The US Government’s March 2009 paper, ‘A Tradecraft Primer: Structured Analytic Techniques for Improving Intelligence Analysis’, which forms Week 5, Day 2 of the CORTEX MBAnalytics program, nicely complements Harvard Business Review’s recent essay, ‘The Big Idea: Before You Make That Big Decision…’, by Daniel Kahneman, Dan Lovallo, and Oliver Sibony (requires registration, but well worth it). Both pieces set out to counteract cognitive biases—the primer in the context of sense making and analysis, and the HBR essay in the context of decision making. Each provides practical strategies for systemising skepticism.
Business cases for analytics often focus on applications which automate decisions by delegating them to algorithms. One of Analyst First’s consistent contentions has been that, whilst analytics certainly can automate low level operational decisions, it makes others harder. Analytics enables higher value decisions to be made. As the Tradecraft Primer puts it:
This primer highlights structured analytic techniques—some widely used in the private sector and academia, some unique to the intelligence profession. It is not a comprehensive overview of how intelligence officers conduct analysis. Rather, the primer highlights how structured analytic techniques can help one challenge judgments, identify mental mindsets, stimulate creativity, and manage uncertainty. In short, incorporating regular use of techniques such as these can enable one to structure thinking for wrestling with difficult questions.

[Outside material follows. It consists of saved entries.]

(* ===== verification/DurableRunner.v ===== *)
(** The durable agent runner: clawdesk-runtime/src/durable_runner.rs. *)
From S2P Require Import Prelude Float Store Json Session Errors RuntimeTypes Demo Lease Checkpoint Journal Recovery.

(** [serde_json::json!({ "content": content })]. *)
Definition content_json (content : string) : Value := VObject [("content"%string, VString content)].

Section durable_runner.
Context {P : Platform} {RC : RuntimeCodec} {AC : AgentCrate} {F : DebugFmt}.
(** [f64::powi], the manager's lease ttl and the runner's identity. *)
Context (powi : spec_float → Z → spec_float) (ttl : Z) (worker_id : string).

(** [?] from a runtime error to [ClawDeskError]. *)
Definition rt {A} (m : ST World RuntimeError A) : ST World ClawDeskError A :=
  map_err ClawDeskError_from_RuntimeError m.

Definition deadline_passed (run : WorkflowRun) : ST World ClawDeskError bool :=
  match run_deadline run with
  | Some deadline => now ← Utc_now; mret (deadline <? now)%Z
  | None => mret false
  end.

(** The checks before the agent runs, and its run. *)
Definition guarded_run (run : WorkflowRun) (config : AgentConfig)
    (history : list ChatMessage) (system_prompt : string) (fence_token : Z) :
    ST World ClawDeskError AgentResponse :=
  if_m (deadline_passed run) (throw (CDE_Agent AE_Cancelled)) (mret tt);;
  map_err (λ e, CDE_Agent (AE_ContextAssemblyFailed (RuntimeError_display e)))
    (LeaseManager_validate_fence (run_id run) fence_token);;
  runner ← create_runner config;
  runner_run runner history system_prompt.

Definition response_entry (run : WorkflowRun) (config : AgentConfig) (response : AgentResponse)
    (seq completed_at : Z) : JournalEntry :=
  JE_LlmCall seq (ar_total_rounds response) 0
    (mkLlmSnapshot (ar_content response) (ac_model config) []
      (mkTokenUsage (ar_input_tokens response) (ar_output_tokens response) None None)
      (ar_finish_reason response))
    (run_updated_at run) completed_at.

Definition count_tokens (run : WorkflowRun) (response : AgentResponse) : WorkflowRun :=
  set_tokens (wrap64 (run_total_input_tokens run + ar_input_tokens response))
    (wrap64 (run_total_output_tokens run + ar_output_tokens response)) run.

Definition response_checkpoint (run : WorkflowRun) (history : list ChatMessage)
    (system_prompt : string) (response : AgentResponse) : Checkpoint :=
  CP_AgentLoop (ar_total_rounds response)
    (history ++ ar_tool_messages response ++
     [ChatMessage_new Role_Assistant (ar_content response)])
    system_prompt (run_total_input_tokens run) (run_total_output_tokens run)
    (mkGuardSnapshot 0 0 0).
(** A gate that aborts, under [Retry] with attempts left: the attempt is
    counted and the loop goes on at the next step. *)
Lemma run_step_abort_retry max backoff prompt t idx st s :
  within_ttl → (∀ d w id, stored_lease (tokio_sleep d w) id = stored_lease w id) →
  (run_attempt s.2 <? wrap32 max)%Z = true → holds_lease st s →
  wp (run_step ttl wid configs (Retry max backoff) (Gate prompt t Abort) idx st) (λ r s', ∃ st',
    r = Ok (st', true) ∧ lp_context st' = lp_context st ∧
    lp_errors st' = lp_errors st ++ [RuntimeError_display (RE_Agent "gate aborted pipeline")] ∧
    lp_results st' = lp_results st ∧ run_id s'.2 = run_id s.2 ∧ holds_lease st' s') s.
Proof.
  intros Hout Hsleep Hatt (l & Hl & Hw & Hf & Hexp). unfold run_step, get_run. do 3 wp_step.
  rewrite <-Hf. apply wp_on_world. eapply wp_mono; [by apply (renew_held _ _ _ l)|].
  intros r w1 (-> & Hl1 & _ & _). cbn beta iota. wp_step. apply wp_on_world. do 3 wp_step.
  cbn [execute_step]. unfold gate_step, elapsed_ms, alloc_seq, put_run, get_run.
  wp_steps. apply wp_on_world. wp_steps. apply wp_on_world. wp_steps. cbn [fst snd].
  apply wp_on_world, wp_journal_append. intros b w2 _ _ Hv2. cbn beta iota. wp_step. wp_step.
  wp_step. apply wp_on_world. wp_steps. unfold after_failure, put_run, get_run. wp_steps.
  cbn [fst snd]. change (run_attempt (WorkflowRun_next_seq s.2).2) with (run_attempt s.2).
  rewrite Hatt. wp_steps. apply wp_on_world. wp_steps. cbn [fst snd].
  apply wp_on_world, wp_save_checkpoint. intros b3 w3 _ _ Hv3. cbn beta iota. wp_steps.
  eexists. split; [done|]. cbn [lp_context lp_errors lp_results fst snd].
  split_and!; [done|done|apply removelast_last|done|].
  exists (renewed_lease ttl l (clock (S (w_tick s.1)))). split_and!; [|done|done|apply Hout].
  rewrite <-Hl1. cbn [fst snd]. etrans; [apply (put_keeps_lease _ _ _ _ _ Hv3)|].
  { unfold checkpoint_key. intros H. key_absurd. }
  cbn [fst snd]. etrans; [apply Hsleep|]. apply (put_keeps_lease _ _ _ _ _ Hv2).
  unfold journal_key, journal_prefix. rewrite !string_app_assoc. intros H. key_absurd.
Qed.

The techniques covered fall into three groups:
Diagnostic techniques suited for “making analytic arguments, assumptions, or intelligence gaps more transparent”:
- Key Assumptions Check
- Quality of Information Check
- Indicators or Signposts of Change
- Analysis of Competing Hypotheses (ACH)
Contrarian techniques designed to challenge status quo thinking:
- Devil’s Advocacy
- Team A/Team B
- High-Impact/Low-Probability Analysis
- “What If?” Analysis
Imaginative thinking techniques aimed at “developing new insights, different perspectives and/or develop alternative outcomes”:
- Outside-In Thinking
- Red Team Analysis
- Alternative Futures Analysis
Each of these are practically described and illustrated with case studies. The final section, ‘Strategies For Using Structured Analytic Techniques’, locates them along a stylised analytic project timeline:
In ‘The Big Idea: Before You Make That Big Decision…’, Kahneman et al. address “decisions that are both important and recurring, and so justify a formal process”, in other words, strategic decisions. The typical case involves an executive making a decision on the basis of recommendations provided by a subordinate team. Overcoming cognitive biases in this context, the paper reports, has been shown to pay off in the form of better decisions. But although we may each be aware that we are prone to cognitive biases, this knowledge alone is not helpful, because as individuals we are unable to neutralise our own biases. In the organisational context, however, there is strength in numbers:
[M]ost decisions are influenced by many people, and… decision makers can turn their ability to spot biases in others’ thinking to their own advantage. We may not be able to control our own intuition, but we can apply rational thought to detect others’ faulty intuition and improve their judgment.
To do this, Kahneman et al. propose a “systematic review of the recommendation process” consisting of a twelve point checklist of questions, each designed to counteract specific cognitive biases. Executives are encouraged to ask:
- Is there any reason to suspect motivated errors, or errors driven by the self-interest of the recommending team? (Self-interested Biases)
- Have the people making the recommendation fallen in love with it? (Affect Heuristic)
- Were there dissenting opinions within the recommending team? (Groupthink)
- Could the diagnosis of the situation be overly influenced by salient analogies? (Saliency Bias)
- Have credible alternatives been considered? (Confirmation Bias)
- If you had to make this decision again in a year, what information would you want, and can you get more of it now? (Availability Bias)
- Do you know where the numbers came from? (Anchoring Bias)
- Can you see a halo effect? (Halo Effect)
- Are the people making the recommendation overly attached to past decisions? (Sunk-Cost Fallacy, Endowment Effect)
- Is the base case overly optimistic? (Overconfidence, Planning Fallacy, Optimistic Biases, Competitor Neglect)
- Is the worst case bad enough? (Disaster Neglect)
- Is the recommending team overly cautious? (Loss Aversion)
The thinking behind each of these is elaborated and case study examples are provided.
Both papers are recommended in full. Analysts and decision makers may be accustomed to being data driven, but being rigorously and systematically skeptical is a broader discipline—welcoming a diversity of opinions, actively seeking and valuing disconfirmation, and being prepared to challenge accepted organisational wisdom.